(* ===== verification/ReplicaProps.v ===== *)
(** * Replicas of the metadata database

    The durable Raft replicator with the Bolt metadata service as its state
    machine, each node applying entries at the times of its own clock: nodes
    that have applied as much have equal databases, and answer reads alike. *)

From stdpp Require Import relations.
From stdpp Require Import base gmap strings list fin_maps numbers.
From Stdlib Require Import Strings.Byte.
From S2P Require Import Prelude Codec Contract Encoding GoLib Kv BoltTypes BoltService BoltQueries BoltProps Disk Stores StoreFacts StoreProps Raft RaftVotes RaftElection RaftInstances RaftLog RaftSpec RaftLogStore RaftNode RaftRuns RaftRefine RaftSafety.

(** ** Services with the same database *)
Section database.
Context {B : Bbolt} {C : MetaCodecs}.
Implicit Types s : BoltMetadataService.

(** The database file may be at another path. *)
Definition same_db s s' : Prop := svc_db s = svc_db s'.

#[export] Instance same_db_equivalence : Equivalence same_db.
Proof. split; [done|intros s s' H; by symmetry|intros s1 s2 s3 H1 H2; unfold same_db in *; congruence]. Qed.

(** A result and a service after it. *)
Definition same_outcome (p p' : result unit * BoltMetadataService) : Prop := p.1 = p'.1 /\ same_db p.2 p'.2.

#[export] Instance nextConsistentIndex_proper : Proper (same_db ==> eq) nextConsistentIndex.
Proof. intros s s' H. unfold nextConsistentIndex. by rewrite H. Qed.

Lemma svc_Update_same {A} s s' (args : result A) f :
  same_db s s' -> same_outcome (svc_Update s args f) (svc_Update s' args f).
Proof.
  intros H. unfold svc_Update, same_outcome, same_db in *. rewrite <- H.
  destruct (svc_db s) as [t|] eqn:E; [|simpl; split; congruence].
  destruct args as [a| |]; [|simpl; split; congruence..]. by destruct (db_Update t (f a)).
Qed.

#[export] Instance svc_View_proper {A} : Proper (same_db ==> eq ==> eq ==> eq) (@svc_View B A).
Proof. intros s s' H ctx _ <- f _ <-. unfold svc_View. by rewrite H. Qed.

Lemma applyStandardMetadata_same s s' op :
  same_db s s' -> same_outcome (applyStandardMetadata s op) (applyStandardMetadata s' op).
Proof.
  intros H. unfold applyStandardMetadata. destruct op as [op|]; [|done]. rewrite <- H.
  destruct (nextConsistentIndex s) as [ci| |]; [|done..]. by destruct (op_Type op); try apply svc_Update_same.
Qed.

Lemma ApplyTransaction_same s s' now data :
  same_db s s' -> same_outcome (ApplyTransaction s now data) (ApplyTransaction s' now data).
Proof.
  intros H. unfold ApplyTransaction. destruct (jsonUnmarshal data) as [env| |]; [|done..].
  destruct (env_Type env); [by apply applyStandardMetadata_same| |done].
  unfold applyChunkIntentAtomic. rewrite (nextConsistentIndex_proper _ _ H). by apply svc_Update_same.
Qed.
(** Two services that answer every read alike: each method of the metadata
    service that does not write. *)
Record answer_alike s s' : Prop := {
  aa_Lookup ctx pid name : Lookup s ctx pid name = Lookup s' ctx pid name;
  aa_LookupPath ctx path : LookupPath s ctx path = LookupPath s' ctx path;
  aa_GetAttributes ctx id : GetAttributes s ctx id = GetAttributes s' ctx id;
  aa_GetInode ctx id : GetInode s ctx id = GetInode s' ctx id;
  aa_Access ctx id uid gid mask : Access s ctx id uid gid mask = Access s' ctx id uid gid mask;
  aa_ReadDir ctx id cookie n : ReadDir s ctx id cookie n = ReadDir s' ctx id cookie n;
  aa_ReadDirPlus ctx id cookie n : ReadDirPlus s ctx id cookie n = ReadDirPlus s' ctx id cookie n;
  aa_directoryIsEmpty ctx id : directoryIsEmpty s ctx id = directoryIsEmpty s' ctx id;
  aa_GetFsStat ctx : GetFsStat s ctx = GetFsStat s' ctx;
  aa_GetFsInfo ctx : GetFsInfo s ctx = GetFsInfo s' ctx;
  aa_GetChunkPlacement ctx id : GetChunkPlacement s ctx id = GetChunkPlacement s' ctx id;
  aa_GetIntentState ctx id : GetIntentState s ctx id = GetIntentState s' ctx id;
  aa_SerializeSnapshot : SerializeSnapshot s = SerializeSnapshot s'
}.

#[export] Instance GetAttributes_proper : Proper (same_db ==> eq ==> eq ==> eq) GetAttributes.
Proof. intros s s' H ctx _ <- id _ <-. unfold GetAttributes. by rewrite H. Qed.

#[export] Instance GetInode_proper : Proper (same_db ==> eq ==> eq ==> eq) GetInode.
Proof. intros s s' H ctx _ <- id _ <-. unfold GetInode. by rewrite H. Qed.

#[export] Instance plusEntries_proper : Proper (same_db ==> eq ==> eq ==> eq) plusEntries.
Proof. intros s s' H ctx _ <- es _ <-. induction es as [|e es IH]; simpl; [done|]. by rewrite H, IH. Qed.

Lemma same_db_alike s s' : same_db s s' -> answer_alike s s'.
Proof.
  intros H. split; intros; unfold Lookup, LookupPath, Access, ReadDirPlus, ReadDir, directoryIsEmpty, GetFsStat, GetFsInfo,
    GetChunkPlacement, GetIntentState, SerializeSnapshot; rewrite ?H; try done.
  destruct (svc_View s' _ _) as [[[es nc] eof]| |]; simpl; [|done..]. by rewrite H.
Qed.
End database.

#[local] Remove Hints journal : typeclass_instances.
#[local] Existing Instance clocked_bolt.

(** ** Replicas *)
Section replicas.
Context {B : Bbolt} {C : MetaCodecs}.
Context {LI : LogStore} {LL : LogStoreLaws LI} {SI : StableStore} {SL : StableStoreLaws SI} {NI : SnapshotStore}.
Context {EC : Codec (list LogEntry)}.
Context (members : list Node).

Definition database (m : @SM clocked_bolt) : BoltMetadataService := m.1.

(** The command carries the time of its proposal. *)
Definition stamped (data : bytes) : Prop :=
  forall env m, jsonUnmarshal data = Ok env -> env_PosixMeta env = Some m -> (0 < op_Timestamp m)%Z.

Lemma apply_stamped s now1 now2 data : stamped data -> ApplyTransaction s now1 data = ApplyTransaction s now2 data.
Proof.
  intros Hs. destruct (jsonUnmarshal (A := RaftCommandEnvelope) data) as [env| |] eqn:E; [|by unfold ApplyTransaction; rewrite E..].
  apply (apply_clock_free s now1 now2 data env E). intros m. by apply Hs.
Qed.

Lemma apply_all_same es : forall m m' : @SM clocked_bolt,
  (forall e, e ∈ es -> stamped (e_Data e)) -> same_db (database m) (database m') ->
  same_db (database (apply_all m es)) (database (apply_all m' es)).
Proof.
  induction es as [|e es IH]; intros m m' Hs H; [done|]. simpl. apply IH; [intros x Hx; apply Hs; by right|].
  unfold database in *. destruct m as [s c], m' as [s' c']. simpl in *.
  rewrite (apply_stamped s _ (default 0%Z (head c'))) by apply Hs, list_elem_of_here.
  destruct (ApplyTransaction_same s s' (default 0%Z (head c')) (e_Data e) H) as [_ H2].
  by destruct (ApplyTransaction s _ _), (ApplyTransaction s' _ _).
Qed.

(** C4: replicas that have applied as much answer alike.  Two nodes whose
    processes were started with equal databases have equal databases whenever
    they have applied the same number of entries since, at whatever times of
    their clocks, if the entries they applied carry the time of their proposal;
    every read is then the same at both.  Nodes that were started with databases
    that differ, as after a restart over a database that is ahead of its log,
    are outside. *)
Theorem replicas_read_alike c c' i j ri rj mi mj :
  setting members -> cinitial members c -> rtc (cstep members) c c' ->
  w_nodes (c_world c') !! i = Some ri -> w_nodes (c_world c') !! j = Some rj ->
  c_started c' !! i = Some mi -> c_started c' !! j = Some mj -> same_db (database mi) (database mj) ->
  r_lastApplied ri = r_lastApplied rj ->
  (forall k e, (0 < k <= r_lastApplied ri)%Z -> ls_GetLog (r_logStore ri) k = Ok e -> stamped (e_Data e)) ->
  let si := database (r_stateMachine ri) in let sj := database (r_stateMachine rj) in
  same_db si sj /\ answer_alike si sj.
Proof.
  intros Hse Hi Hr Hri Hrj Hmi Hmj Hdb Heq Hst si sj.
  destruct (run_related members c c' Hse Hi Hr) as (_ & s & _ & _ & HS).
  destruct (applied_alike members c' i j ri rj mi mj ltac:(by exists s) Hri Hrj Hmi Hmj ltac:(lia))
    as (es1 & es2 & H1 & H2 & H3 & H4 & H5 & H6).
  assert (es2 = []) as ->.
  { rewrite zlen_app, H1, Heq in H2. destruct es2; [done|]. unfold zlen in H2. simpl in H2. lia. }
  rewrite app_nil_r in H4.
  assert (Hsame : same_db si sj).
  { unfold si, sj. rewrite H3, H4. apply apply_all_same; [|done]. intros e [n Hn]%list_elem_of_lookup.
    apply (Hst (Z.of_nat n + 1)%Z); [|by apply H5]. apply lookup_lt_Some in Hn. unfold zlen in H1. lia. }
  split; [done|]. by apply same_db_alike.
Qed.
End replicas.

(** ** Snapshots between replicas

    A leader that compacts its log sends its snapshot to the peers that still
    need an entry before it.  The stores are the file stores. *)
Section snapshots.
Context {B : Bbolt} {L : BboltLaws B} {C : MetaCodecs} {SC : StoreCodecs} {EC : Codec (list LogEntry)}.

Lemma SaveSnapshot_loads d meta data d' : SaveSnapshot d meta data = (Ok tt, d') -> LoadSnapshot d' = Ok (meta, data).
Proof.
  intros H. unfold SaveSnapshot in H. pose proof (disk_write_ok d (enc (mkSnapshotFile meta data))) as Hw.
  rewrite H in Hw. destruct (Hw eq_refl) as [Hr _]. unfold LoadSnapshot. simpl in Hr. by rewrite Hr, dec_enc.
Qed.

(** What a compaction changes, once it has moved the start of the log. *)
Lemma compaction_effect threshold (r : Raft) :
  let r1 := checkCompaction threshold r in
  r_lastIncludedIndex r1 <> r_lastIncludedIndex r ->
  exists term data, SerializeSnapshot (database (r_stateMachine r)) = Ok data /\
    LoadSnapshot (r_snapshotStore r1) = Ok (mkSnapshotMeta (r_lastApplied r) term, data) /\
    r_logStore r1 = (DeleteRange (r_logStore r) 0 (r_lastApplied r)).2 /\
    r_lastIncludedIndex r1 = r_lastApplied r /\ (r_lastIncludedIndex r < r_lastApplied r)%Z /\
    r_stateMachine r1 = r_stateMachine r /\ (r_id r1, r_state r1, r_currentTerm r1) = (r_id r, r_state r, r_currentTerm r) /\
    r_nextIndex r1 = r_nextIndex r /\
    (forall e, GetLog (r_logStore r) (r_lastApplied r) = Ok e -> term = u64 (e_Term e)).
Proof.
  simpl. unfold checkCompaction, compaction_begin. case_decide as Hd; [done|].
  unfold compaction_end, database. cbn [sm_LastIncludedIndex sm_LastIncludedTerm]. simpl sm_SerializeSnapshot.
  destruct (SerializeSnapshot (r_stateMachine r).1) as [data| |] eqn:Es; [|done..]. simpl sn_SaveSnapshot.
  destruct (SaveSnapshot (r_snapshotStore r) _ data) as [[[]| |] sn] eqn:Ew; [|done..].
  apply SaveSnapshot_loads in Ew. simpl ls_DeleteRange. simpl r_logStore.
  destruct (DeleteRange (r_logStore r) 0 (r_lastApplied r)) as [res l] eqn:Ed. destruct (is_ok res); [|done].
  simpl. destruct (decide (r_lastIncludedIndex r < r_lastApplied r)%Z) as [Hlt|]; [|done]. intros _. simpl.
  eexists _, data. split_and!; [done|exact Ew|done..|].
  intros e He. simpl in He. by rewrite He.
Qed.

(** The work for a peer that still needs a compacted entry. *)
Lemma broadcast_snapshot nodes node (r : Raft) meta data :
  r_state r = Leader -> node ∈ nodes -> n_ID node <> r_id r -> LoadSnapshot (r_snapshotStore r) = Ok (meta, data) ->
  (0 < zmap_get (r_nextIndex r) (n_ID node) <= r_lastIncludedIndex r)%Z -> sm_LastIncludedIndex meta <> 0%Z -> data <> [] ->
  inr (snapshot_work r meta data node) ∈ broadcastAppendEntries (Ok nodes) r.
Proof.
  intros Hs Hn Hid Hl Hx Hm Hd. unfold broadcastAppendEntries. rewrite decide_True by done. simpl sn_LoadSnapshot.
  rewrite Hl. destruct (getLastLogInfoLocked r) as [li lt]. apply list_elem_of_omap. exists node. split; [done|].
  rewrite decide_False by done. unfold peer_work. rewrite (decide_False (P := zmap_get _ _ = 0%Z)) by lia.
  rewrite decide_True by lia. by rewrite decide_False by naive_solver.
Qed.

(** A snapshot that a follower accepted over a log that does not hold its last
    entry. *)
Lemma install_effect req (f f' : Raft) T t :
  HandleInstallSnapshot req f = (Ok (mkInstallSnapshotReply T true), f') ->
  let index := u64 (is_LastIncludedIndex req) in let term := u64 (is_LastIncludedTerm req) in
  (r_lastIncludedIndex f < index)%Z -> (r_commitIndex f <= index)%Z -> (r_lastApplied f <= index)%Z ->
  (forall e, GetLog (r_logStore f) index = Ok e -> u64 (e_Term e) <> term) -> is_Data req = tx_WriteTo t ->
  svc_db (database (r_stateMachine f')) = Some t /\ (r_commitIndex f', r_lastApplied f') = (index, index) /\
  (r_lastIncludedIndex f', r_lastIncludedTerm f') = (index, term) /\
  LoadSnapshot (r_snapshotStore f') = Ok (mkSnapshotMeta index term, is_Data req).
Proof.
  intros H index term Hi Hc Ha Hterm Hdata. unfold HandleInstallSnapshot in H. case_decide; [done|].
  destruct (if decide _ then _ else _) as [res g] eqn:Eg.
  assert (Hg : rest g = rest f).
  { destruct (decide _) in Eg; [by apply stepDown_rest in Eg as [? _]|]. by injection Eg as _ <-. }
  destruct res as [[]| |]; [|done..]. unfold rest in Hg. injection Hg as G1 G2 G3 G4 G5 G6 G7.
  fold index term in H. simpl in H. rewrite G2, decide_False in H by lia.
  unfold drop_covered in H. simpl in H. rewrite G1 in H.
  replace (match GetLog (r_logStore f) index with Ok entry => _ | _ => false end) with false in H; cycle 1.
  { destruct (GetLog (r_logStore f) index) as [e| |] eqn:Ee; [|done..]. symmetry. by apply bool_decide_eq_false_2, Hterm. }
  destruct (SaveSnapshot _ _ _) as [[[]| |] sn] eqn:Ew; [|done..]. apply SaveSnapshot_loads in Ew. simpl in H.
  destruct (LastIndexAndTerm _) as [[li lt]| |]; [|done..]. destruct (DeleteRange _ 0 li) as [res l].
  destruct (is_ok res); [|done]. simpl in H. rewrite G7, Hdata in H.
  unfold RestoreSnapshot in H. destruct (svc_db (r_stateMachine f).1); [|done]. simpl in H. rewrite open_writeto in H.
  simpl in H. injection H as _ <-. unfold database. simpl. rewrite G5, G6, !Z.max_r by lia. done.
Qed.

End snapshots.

_ _ _ _

=== Aim of the exercise ===
Each line of the entries holding the string "threshold" should be found and copied.

=== Answer to the exercise ===
Lemma compaction_effect threshold (r : Raft) :
  let r1 := checkCompaction threshold r in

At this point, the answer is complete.